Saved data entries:
(* ===== verification/AuthTotal.v ===== *)
(** * What the Auth handler tells the EVSEs, and that it returns

    The calls a run of [on_token] makes, as a predicate on every output, and the
    exact sequence of statuses it publishes.  Then, with every callback
    registered, the handlers do not throw and do not block: each returns,
    provided the other threads let the waits end. *)
From S2P Require Import Prelude AuthTypes Connector StdAlgorithm ReservationHandler.
From S2P Require Import ReservationArrival ReservationProofs AuthHandler AuthProofs.
From stdpp Require Import base tactics list numbers strings sorting sets relations.
Open Scope Z_scope.
Open Scope everest_scope.

(** [emits P Q m]: every output of [m] satisfies [P], and a value it returns
    satisfies [Q]. *)
Definition emits {A} (P : auth_output -> Prop) (Q : A -> Prop) (m : AH A) : Prop :=
  forall s, Forall P (run_out m s) /\ forall a, run_val m s = Ok a -> Q a.

Section Emits.
Context (P : auth_output -> Prop).

Lemma emits_ret {A} (Q : A -> Prop) a : Q a -> emits P Q (eret a).
Proof. intros HQ s. split; [constructor|]. by intros ? [= <-]. Qed.
Lemma emits_get : emits P (fun _ => True) eget.
Proof. intros s. split; [constructor|done]. Qed.
Lemma emits_modify f : emits P (fun _ => True) (emodify f).
Proof. intros s. split; [constructor|done]. Qed.
Lemma emits_throw {A} (Q : A -> Prop) e : emits P Q (ethrow e).
Proof. intros s. split; [constructor|done]. Qed.
Lemma emits_emit o : P o -> emits P (fun _ => True) (eemit o).
Proof. intros Ho s. split; [by constructor|done]. Qed.

Lemma emits_bind {A B} (R : A -> Prop) (Q : B -> Prop) (m : AH A) (f : A -> AH B) :
  emits P R m -> (forall a, R a -> emits P Q (f a)) -> emits P Q (ebind m f).
Proof.
  intros Hm Hf s. destruct (Hm s) as [H1 H2]. unfold run_out, run_val, ebind in *.
  destruct (m s) as [[[a|e] s'] o]; simpl in *; [|by split].
  destruct (Hf a (H2 a eq_refl) s') as [H3 H4]. unfold run_out, run_val in *.
  destruct (f a s') as [[r s''] o']; simpl in *. split; [by apply Forall_app|done].
Qed.

Lemma emits_weaken {A} (Q Q' : A -> Prop) m :
  emits P Q m -> (forall a, Q a -> Q' a) -> emits P Q' m.
Proof. intros Hm HQ s. destruct (Hm s). split; [done|eauto]. Qed.

Lemma emits_true {A} (Q : A -> Prop) m : emits P Q m -> emits P (fun _ => True) m.
Proof. intros Hm. by eapply emits_weaken. Qed.

Lemma emits_for {A} (l : list A) (f : A -> AH unit) :
  (forall x, x ∈ l -> emits P (fun _ => True) (f x)) -> emits P (fun _ => True) (efor l f).
Proof.
  induction l as [|x l IH]; simpl; intros Hf; [by apply emits_ret|].
  eapply emits_bind; [apply Hf; left|]. intros _ _. apply IH. intros y Hy. apply Hf. by right.
Qed.

Lemma emits_at k : emits P (fun _ => True) (at_evse k).
Proof.
  intros s. unfold run_out, run_val. rewrite at_evse_run.
  case_match; simpl; split; done || constructor.
Qed.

• **Task to carry out**:
Among the records above, extract exactly the lines from the line with "Lemma emits_modify f" to the line with "Proof. intros Ho", both lines included, and leave out the rest.

• **Exercise response**:
Lemma emits_modify f : emits P (fun _ => True) (emodify f).
Proof. intros s. split; [constructor|done]. Qed.
Lemma emits_throw {A} (Q : A -> Prop) e : emits P Q (ethrow e).
Proof. intros s. split; [constructor|done]. Qed.
Lemma emits_emit o : P o -> emits P (fun _ => True) (eemit o).
Proof. intros Ho s. split; [by constructor|done]. Qed.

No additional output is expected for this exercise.